(** * Sophos endpoint dashboard: acquisition, normalization, aggregation

    A shallow embedding of [src/lib/sophos-api.ts] and of the [fetchData]
    handler of [src/app/page.tsx].

    The TypeScript code receives its raw inventory as [any[]] from the Tauri
    bridge, so raw records are modelled as untyped JavaScript values and the
    operators the code applies to them ([||], [&&], [?.], [===],
    [Array.isArray]) are written out with their JavaScript meaning.  Calls
    through the bridge, console output and exceptions are kept in a small
    trace-and-exception monad. *)

From Stdlib Require Import QArith.
From stdpp Require Import gmap strings list.

Local Open Scope string_scope.
Local Open Scope list_scope.

(** ** JavaScript values *)

(** Values that cross the Tauri bridge are JSON values; [JUndefined] is what
    reading a missing property gives.  A JSON number is kept as the rational
    it denotes: the code only tests numbers for truthiness and with [===]. *)
#[warnings="-register-all"]
Inductive JsValue : Type :=
  | JUndefined
  | JNull
  | JBool (b : bool)
  | JNum (q : Q)
  | JStr (s : string)
  | JArr (l : list JsValue)
  | JObj (o : gmap string JsValue).

(** ToBoolean. *)
Definition truthy (v : JsValue) : bool :=
  match v with
  | JUndefined | JNull => false
  | JBool b => b
  | JNum q => negb (Qeq_bool q 0)
  | JStr s => negb (String.eqb s "")
  | JArr _ | JObj _ => true
  end.

(** [a || b] *)
Definition jsOr (a b : JsValue) : JsValue := if truthy a then a else b.

(** [a === b].  Arrays and objects compare by reference; the two operands
    the code compares always come from two different records of one
    deserialized payload, so two arrays or objects are never the same
    reference. *)
Definition strictEq (a b : JsValue) : bool :=
  match a, b with
  | JUndefined, JUndefined => true
  | JNull, JNull => true
  | JBool x, JBool y => Bool.eqb x y
  | JNum x, JNum y => Qeq_bool x y
  | JStr x, JStr y => String.eqb x y
  | _, _ => false
  end.

(** [Array.isArray(v)] *)
Definition isArray (v : JsValue) : bool :=
  match v with JArr _ => true | _ => false end.

(** The elements of an array value (nothing for any other value). *)
Definition elements (v : JsValue) : list JsValue :=
  match v with JArr l => l | _ => [] end.

Definition nullish (v : JsValue) : bool :=
  match v with JUndefined | JNull => true | _ => false end.

(** [v.k] for a [v] that is neither [null] nor [undefined].  The property
    names the code reads (id, hostname, os, name, version, endpoint_type,
    online, health, overall, group, last_seen and the six address fields)
    are not properties of strings, numbers, booleans or arrays, nor
    inherited from [Object.prototype]: only an object's own entry answers. *)
Definition field (v : JsValue) (k : string) : JsValue :=
  match v with
  | JObj o => default JUndefined (o !! k)
  | _ => JUndefined
  end.
(** * FreeCAD MCP server: command dispatch and feedback composition

    A shallow embedding of [src/freecad_mcp/server.py]: the XML-RPC session
    client [FreeCADConnection], the module-level connection slot managed by
    [get_freecad_connection], the screenshot guard
    [FreeCADConnection.get_active_screenshot], the envelope builder
    [add_screenshot_if_available] and the tool handlers registered with
    [@mcp.tool()].

    Python values that cross the XML-RPC boundary are dynamically typed, so
    they are embedded as a small universe [PyVal]; handler code runs in a
    state-and-exception monad [M] over the module globals, the store of list
    objects and the sequence of requests sent to the remote endpoint. *)

From Stdlib Require Import ZArith Ascii DecimalString SpecFloat.
From stdpp Require Import base option list strings gmap.

(** ** Python values *)

(** What [xmlrpc.client] unmarshals: [None] (the proxy is built with
    [allow_none=True]), booleans, integers, doubles, strings, arrays and
    structs.  A dict is kept as the sequence of its entries; a lookup takes
    the first entry with the key.  The [Binary] and [DateTime] objects that
    stand for base64 and dateTime payloads are not part of this universe:
    the remotes considered here answer with the other types only. *)
#[warnings="-register-all"] Inductive PyVal : Type :=
  | PNone
  | PBool (b : bool)
  | PInt (z : Z)
  | PFloat (f : spec_float)
  | PStr (s : string)
  | PList (l : list PyVal)
  | PDict (d : list (string * PyVal)).

Definition Dict : Type := list (string * PyVal).

Fixpoint dict_lookup (k : string) (d : Dict) : option PyVal :=
  match d with
  | [] => None
  | (k', v) :: d' => if String.eqb k k' then Some v else dict_lookup k d'
  end.

(** [bool(v)], as used by [if v:] and [not v]. *)
Definition truthy (v : PyVal) : bool :=
  match v with
  | PNone => false
  | PBool b => b
  | PInt z => negb (Z.eqb z 0)
  | PFloat (S754_zero _) => false
  | PFloat _ => true
  | PStr s => negb (String.eqb s "")
  | PList l => match l with [] => false | _ => true end
  | PDict d => match d with [] => false | _ => true end
  end.

(** [v is not None]. *)
Definition is_not_none (v : PyVal) : bool :=
  match v with PNone => false | _ => true end.

(** ** Exceptions *)

(** Every exception met here derives from [Exception]; only its class and
    [str(e)] are ever observed. *)
Inductive ExcType : Type :=
  | Exception | KeyError | TypeError | AttributeError | TransportError
  | ValidationError.

Record Exc : Type := mkExc { exc_type : ExcType; exc_str : string }.

(** ** What the interpreter and the standard library contribute

    Text that is produced by Python itself and not by this module: the
    rendering of floats and of containers by [str()], [json.dumps], and the
    wording of the interpreter's own [TypeError]/[AttributeError] and of the
    [ValidationError] of [mcp.types]. *)
Record Runtime : Type := mkRuntime {
  float_str : spec_float -> string;
  container_str : PyVal -> string;
  json_dumps : PyVal -> string;
  interp_text : ExcType -> PyVal -> string
}.

Definition int_str (z : Z) : string := NilZero.string_of_int (Z.to_int z).

Definition bool_str (b : bool) : string := if b then "True" else "False".

(** [str(v)], which is what an f-string field [{v}] renders. *)
Definition py_str (rt : Runtime) (v : PyVal) : string :=
  match v with
  | PNone => "None"
  | PBool b => bool_str b
  | PInt z => int_str z
  | PFloat f => float_str rt f
  | PStr s => s
  | PList _ | PDict _ => container_str rt v
  end.

(** ** Feedback items ([mcp.types]) *)

(** The items of [mcp.types], once built: [TextContent] with its text,
    [ImageContent] with its data and MIME type.  Building a [TextContent]
    from the [str] of an f-string cannot fail; building an [ImageContent]
    validates its data, see [new_ImageContent] below. *)
Inductive Content : Type :=
  | TextContent (text : string)
  | ImageContent (data : PyVal) (mimeType : string).

Definition is_image (c : Content) : bool :=
  match c with ImageContent _ _ => true | TextContent _ => false end.

Definition count_images (items : list Content) : nat :=
  length (List.filter is_image items).

(** ** Requests to the remote endpoint *)

Inductive Plane : Type := XY | XZ | YZ.

Definition plane_str (p : Plane) : string :=
  match p with XY => "XY" | XZ => "XZ" | YZ => "YZ" end.

Inductive ConstraintType : Type :=
  | Horizontal | Vertical | Parallel | Perpendicular | Tangent | Equal
  | Symmetric | Distance | Radius | Angle | Coincident | PointOnObject.

Definition constraint_str (c : ConstraintType) : string :=
  match c with
  | Horizontal => "Horizontal" | Vertical => "Vertical"
  | Parallel => "Parallel" | Perpendicular => "Perpendicular"
  | Tangent => "Tangent" | Equal => "Equal" | Symmetric => "Symmetric"
  | Distance => "Distance" | Radius => "Radius" | Angle => "Angle"
  | Coincident => "Coincident" | PointOnObject => "PointOnObject"
  end.

(** The source text handed to the remote [execute_code].  The handlers build
    it with f-string templates; the core never looks inside, so a script is
    kept as the template chosen together with the values interpolated into
    it. *)
Inductive Script : Type :=
  | UserCode (code : string)
  | ViewProbe
  | SketchInBody (doc_name body_name sketch_name : string) (plane : Plane)
  | SketchStandalone (doc_name sketch_name : string) (plane : Plane)
  | AddPoint (doc_name sketch_name : string) (x y : spec_float)
  | AddLine (doc_name sketch_name : string) (x1 y1 x2 y2 : spec_float)
  | AddCircle (doc_name sketch_name : string) (center_x center_y radius : spec_float)
  | AddArc (doc_name sketch_name : string)
           (center_x center_y radius start_angle end_angle : spec_float)
  | AddRectangle (doc_name sketch_name : string) (x1 y1 x2 y2 : spec_float)
  | AddPolyline (doc_name sketch_name : string)
                (points : list (spec_float * spec_float)) (closed : bool)
  | AddEllipse (doc_name sketch_name : string)
               (center_x center_y major_radius minor_radius angle : spec_float)
  | AddRegularPolygon (doc_name sketch_name : string)
                      (center_x center_y radius : spec_float) (sides : Z)
                      (angle : spec_float)
  | AddConstraint (doc_name sketch_name : string) (constraint_type : ConstraintType)
                  (geometry_indices : list Z) (point_indices : option (list Z))
                  (value : option spec_float)
  | CloseEdit (doc_name sketch_name : string).

(** One constructor per method called on [self.server]. *)
Inductive Request : Type :=
  | ReqPing
  | ReqCreateDocument (name : string)
  | ReqCreateObject (doc_name : string) (obj_data : Dict)
  | ReqEditObject (doc_name obj_name : string) (obj_data : Dict)
  | ReqDeleteObject (doc_name obj_name : string)
  | ReqInsertPartFromLibrary (relative_path : string)
  | ReqExecuteCode (code : Script)
  | ReqGetActiveScreenshot (view_name : string)
  | ReqGetObjects (doc_name : string)
  | ReqGetObject (doc_name obj_name : string)
  | ReqGetPartsList.

Definition is_ping (r : Request) : bool :=
  match r with ReqPing => true | _ => false end.

Definition is_screenshot_request (r : Request) : bool :=
  match r with ReqGetActiveScreenshot _ => true | _ => false end.

(** ** Results of running Python code *)

Inductive Outcome (A : Type) : Type :=
  | Return (a : A)
  | Raise (e : Exc).
Arguments Return {A} a.
Arguments Raise {A} e.

Definition outcome_bind {A B} (o : Outcome A) (k : A -> Outcome B) : Outcome B :=
  match o with
  | Return a => k a
  | Raise e => Raise e
  end.

Declare Scope outcome_scope.
Delimit Scope outcome_scope with outcome.
Notation "x <- o ; k" := (outcome_bind o (fun x => k))
  (at level 100, o at next level, k at level 200, right associativity) : outcome_scope.
Open Scope outcome_scope.

(** The remote endpoint: given the requests it has already received and the
    next one, it answers with a value or the call raises.  Nothing is assumed
    about it beyond the type of its answers, which range over [PyVal]. *)
Definition Remote : Type := list Request -> Request -> Outcome PyVal.

(** ** Program state *)

(** A [FreeCADConnection] object: its identity and the URL of its
    [ServerProxy]. *)
Record FreeCADConnection : Type := mkConnection {
  conn_id : nat;
  conn_url : string
}.

Inductive LogLevel : Type := INFO | WARNING | ERROR.

Record State : Type := mkState {
  only_text_feedback : bool;                    (* _only_text_feedback *)
  freecad_connection : option FreeCADConnection; (* _freecad_connection *)
  next_id : nat;                                (* identity of the next object *)
  store : gmap nat (list Content);              (* the list objects alive *)
  wire : list Request;                          (* requests sent, oldest first *)
  log : list (LogLevel * string)                (* records given to [logger] *)
}.

Definition set_connection (c : option FreeCADConnection) (s : State) : State :=
  mkState (only_text_feedback s) c (next_id s) (store s) (wire s) (log s).

Definition set_next_id (n : nat) (s : State) : State :=
  mkState (only_text_feedback s) (freecad_connection s) n (store s) (wire s) (log s).

Definition set_store (h : gmap nat (list Content)) (s : State) : State :=
  mkState (only_text_feedback s) (freecad_connection s) (next_id s) h (wire s) (log s).

Definition set_wire (w : list Request) (s : State) : State :=
  mkState (only_text_feedback s) (freecad_connection s) (next_id s) (store s) w (log s).

Definition set_log (l : list (LogLevel * string)) (s : State) : State :=
  mkState (only_text_feedback s) (freecad_connection s) (next_id s) (store s) (wire s) l.

(** ** The monad of handler code *)

Definition M (A : Type) : Type := State -> Outcome A * State.

Definition ret {A} (a : A) : M A := fun s => (Return a, s).

Definition bind {A B} (m : M A) (k : A -> M B) : M B :=
  fun s =>
    match m s with
    | (Return a, s') => k a s'
    | (Raise e, s') => (Raise e, s')
    end.

Definition raise {A} (e : Exc) : M A := fun s => (Raise e, s).

(** [try: body  except Exception as e: handler e]; what [body] did to the
    state before raising stays done. *)
Definition try_except {A} (body : M A) (handler : Exc -> M A) : M A :=
  fun s =>
    match body s with
    | (Return a, s') => (Return a, s')
    | (Raise e, s') => handler e s'
    end.

Definition lift {A} (o : Outcome A) : M A := fun s => (o, s).

Declare Scope py_scope.
Delimit Scope py_scope with py.
Notation "x <~ m ; k" := (bind m (fun x => k))
  (at level 100, m at next level, k at level 200, right associativity) : py_scope.
Notation "m ;! k" := (bind m (fun _ => k))
  (at level 100, k at level 200, right associativity) : py_scope.
Open Scope py_scope.

Definition logger (lvl : LogLevel) (msg : string) : M unit :=
  fun s => (Return tt, set_log (log s ++ [(lvl, msg)]) s).

Definition read_only_text_feedback : M bool :=
  fun s => (Return (only_text_feedback s), s).

Definition read_connection : M (option FreeCADConnection) :=
  fun s => (Return (freecad_connection s), s).

Definition write_connection (c : option FreeCADConnection) : M unit :=
  fun s => (Return tt, set_connection c s).

(** *** List objects *)

(** [response = [...]] creates a list object; its reference is what the
    variable holds. *)
Definition new_list (items : list Content) : M nat :=
  fun s =>
    (Return (next_id s),
     set_next_id (S (next_id s)) (set_store (<[next_id s := items]> (store s)) s)).

(** [response.append(item)] updates the object in place. *)
Definition list_append (r : nat) (item : Content) : M unit :=
  fun s => (Return tt, set_store (alter (fun items => items ++ [item]) r (store s)) s).
(** * inhouse_bot: the queue cog

    A shallow embedding of [inhouse_bot/cogs/queue_cog.py]: the matchmaking
    orchestrator [run_matchmaking_logic], the queue display [send_queue] and
    the two game commands [won] and [cancel_game].

    The cog talks to collaborators that live in other modules of the
    repository ([game_queue], [matchmaking_logic], [validation_dialog],
    [bot_orm]).  The matchmaker, the persistence layer and the users'
    reactions are parameters of the development; the waiting pool and the
    ready-check state machine are modelled from the specification and marked
    as such. *)

From Stdlib Require Import ZArith Floats.
From stdpp Require Import base list gmap sets strings.

Set Warnings "-inexact-float".
Open Scope Z_scope.

(** ** Data model *)

(** [roles_list] of [common_utils]: the five positions of a side. *)
Inductive Role := TOP | JGL | MID | BOT | SUP.

#[global] Instance Role_eq_dec : EqDecision Role.
Proof. solve_decision. Defined.

Definition roles_list : list Role := [TOP; JGL; MID; BOT; SUP].

Inductive Side := BLUE | RED.

(** A row of the queue table: one participant waiting for one role in one
    channel.  [ready_check_id] is the id of the ready-check message that
    currently reserves the row, if any. *)
Record QueuePlayer := mkQueuePlayer {
  qp_player_id : Z;
  qp_name : string;
  qp_role : Role;
  qp_channel_id : Z;
  qp_queue_time : Z;
  qp_ready_check_id : option Z
}.

(** The attributes of a game object that the cog reads.  The two scores are
    Python floats, kept as binary64 values. *)
Record Game := mkGame {
  game_id : Z;
  player_ids_list : list Z;
  blue_expected_winrate : float;
  matchmaking_score : float;
  winner : option Side
}.

(** [commands.Context]: the channel, the guild and the author of a command. *)
Record Context := mkContext {
  channel_id : Z;
  guild_id : Z;
  author_id : Z
}.

(** What the cog writes to a channel, with the values it formats. *)
Inductive Message :=
| QueueEmbed (rows : list (Role * list string))
| MatchFound (player_ids : list Z) (blue_winrate_percent : float)
| GameValidated (id : Z)
| PlayerCancelled (player_id : Z)
| CheckTimedOut
| NotStarted (winrate_percent : float)
| AlreadyScored
| NotInOngoingGame.

(** The calls the cog makes on its collaborators, in the order it makes
    them. *)
Inductive Action :=
| Send (channel : Z) (message_id : Z) (content : Message)
| DeleteMessage (message_id : Z)
| StartReadyCheck (player_ids : list Z) (channel : Z) (ready_check_message_id : Z)
| CheckmarkValidation (message_id : Z) (validating_players_ids : list Z)
                      (validation_threshold : nat) (timeout : Z)
| SessionAdd (game : Game)
| ValidateReadyCheck (ready_check_id : Z)
| CancelReadyCheck (ready_check_id : Z) (ids_to_drop : gset Z)
                   (channel : option Z) (server : option Z)
| ScoreGameFromWinningPlayer (player_id : Z) (server : Z).

Definition is_start_ready_check (a : Action) : bool :=
  match a with StartReadyCheck _ _ _ => true | _ => false end.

☆ ☆ ☆ ☆ ☆ ☆ ☆

* [Exercise directions]
Reproduce each line of the material in which the string "Declare" occurs.

* [Answer box]
Declare Scope outcome_scope.
Declare Scope py_scope.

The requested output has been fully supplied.